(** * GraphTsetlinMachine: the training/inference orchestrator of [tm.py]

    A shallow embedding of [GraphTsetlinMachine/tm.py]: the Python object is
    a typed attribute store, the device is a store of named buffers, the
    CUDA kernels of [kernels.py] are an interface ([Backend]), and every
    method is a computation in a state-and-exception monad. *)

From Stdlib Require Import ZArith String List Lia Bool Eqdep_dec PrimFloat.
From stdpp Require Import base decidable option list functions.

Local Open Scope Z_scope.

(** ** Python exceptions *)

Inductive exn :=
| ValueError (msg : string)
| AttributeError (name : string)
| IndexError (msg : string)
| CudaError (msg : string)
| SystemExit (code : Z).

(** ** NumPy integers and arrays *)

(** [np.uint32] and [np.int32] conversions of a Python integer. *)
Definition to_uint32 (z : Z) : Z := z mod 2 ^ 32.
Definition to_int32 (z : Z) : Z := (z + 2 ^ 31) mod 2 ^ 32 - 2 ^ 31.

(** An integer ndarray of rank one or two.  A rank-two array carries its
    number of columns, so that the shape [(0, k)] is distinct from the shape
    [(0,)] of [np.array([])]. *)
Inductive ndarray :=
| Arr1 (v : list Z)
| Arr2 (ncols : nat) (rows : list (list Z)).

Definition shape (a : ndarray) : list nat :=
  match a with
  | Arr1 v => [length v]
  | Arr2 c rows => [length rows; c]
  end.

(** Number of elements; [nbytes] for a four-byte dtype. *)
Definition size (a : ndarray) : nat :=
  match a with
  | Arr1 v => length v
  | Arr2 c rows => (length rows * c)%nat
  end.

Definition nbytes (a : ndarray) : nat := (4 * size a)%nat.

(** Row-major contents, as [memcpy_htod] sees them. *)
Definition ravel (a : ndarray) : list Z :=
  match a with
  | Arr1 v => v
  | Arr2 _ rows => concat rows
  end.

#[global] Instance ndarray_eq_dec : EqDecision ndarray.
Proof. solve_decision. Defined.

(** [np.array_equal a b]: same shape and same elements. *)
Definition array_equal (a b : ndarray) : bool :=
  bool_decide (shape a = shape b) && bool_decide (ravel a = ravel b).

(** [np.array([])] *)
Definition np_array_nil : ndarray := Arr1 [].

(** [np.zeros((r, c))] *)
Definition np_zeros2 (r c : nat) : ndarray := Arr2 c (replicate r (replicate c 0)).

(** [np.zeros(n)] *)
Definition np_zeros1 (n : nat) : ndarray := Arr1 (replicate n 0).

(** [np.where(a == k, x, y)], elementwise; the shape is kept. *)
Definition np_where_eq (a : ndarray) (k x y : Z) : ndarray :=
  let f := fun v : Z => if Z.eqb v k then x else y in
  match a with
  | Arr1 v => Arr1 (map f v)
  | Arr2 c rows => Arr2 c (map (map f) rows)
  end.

────────────────────

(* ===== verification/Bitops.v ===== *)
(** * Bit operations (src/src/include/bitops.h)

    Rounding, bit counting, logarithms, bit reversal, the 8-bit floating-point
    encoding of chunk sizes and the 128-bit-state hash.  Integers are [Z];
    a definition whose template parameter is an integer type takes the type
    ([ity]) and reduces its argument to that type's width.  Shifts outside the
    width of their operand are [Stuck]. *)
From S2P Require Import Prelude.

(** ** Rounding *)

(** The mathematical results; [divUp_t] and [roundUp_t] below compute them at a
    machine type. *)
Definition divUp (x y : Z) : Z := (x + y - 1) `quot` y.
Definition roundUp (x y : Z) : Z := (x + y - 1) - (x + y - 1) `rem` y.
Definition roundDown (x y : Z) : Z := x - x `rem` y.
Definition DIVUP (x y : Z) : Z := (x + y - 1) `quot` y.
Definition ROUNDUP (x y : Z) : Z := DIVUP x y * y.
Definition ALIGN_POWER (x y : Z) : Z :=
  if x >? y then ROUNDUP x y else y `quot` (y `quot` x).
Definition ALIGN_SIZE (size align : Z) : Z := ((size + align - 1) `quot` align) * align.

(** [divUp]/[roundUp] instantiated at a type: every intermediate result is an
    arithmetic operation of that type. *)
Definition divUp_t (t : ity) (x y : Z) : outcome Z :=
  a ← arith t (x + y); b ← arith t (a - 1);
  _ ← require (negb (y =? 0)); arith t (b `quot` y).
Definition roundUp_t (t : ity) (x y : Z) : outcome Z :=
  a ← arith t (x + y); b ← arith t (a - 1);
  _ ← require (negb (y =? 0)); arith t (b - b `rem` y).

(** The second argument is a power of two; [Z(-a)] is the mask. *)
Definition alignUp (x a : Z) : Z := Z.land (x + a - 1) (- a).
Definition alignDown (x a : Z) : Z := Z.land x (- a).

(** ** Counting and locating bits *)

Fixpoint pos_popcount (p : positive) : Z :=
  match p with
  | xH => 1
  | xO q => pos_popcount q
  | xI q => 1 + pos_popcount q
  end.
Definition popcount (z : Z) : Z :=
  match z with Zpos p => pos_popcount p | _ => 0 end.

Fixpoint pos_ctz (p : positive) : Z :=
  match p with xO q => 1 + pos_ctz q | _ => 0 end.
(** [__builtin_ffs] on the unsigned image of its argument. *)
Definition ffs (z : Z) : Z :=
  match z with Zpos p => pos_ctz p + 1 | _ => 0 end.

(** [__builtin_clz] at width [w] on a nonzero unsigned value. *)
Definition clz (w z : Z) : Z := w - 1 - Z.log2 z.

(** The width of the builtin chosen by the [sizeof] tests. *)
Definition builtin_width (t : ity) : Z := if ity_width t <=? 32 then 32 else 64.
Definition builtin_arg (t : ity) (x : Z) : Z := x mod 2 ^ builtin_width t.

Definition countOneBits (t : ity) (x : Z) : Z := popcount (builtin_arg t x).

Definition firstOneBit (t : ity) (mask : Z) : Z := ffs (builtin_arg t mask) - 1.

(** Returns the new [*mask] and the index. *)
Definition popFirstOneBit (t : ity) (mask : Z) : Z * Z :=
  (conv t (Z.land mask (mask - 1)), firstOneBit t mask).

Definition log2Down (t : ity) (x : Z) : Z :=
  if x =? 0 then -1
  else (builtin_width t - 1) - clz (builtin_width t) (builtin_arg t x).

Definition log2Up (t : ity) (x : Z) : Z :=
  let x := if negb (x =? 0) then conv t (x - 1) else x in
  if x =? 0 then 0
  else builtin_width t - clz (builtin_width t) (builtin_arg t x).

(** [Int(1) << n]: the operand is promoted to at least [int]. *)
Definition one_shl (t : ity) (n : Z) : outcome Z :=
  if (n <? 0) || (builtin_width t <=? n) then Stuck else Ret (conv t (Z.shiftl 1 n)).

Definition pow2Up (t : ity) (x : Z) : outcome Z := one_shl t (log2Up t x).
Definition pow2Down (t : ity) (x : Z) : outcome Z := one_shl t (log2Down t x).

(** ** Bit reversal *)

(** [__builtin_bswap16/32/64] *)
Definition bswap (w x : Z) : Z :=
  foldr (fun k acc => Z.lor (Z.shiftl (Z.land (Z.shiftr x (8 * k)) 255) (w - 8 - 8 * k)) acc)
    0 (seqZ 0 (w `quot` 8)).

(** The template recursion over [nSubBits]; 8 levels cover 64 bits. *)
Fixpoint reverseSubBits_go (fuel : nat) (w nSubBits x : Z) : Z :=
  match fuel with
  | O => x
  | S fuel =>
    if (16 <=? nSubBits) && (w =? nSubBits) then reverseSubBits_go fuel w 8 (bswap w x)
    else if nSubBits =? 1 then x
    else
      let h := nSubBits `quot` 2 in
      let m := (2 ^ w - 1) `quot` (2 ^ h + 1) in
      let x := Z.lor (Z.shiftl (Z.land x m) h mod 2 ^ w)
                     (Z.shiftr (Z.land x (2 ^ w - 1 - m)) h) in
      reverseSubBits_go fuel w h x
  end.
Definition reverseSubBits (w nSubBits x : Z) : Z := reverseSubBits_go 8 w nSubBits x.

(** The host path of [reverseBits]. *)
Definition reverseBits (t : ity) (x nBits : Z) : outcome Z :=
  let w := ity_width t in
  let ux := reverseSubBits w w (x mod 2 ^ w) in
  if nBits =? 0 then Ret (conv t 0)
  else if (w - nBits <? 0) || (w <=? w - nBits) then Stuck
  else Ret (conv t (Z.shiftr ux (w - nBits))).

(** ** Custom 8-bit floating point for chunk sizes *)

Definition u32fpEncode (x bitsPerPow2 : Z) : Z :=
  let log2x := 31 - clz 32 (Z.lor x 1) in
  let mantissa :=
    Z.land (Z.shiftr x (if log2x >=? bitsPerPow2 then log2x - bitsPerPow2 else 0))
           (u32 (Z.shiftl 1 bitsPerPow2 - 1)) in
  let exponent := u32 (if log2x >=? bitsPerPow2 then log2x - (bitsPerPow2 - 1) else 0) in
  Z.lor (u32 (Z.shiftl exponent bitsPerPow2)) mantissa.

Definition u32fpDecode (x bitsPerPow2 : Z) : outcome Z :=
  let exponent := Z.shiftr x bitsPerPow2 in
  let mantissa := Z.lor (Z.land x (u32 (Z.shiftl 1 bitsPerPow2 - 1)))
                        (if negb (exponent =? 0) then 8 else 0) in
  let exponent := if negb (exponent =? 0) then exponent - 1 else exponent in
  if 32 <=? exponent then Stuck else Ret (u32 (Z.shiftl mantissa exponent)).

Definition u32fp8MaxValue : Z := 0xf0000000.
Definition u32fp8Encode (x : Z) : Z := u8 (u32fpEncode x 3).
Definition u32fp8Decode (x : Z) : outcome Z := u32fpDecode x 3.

────────────────────

WORK INSTRUCTION:
From the listing above, find the number of lines with the word "reverseBits" in them. Answer with the number only.

RESULT FOR THIS EXERCISE:
2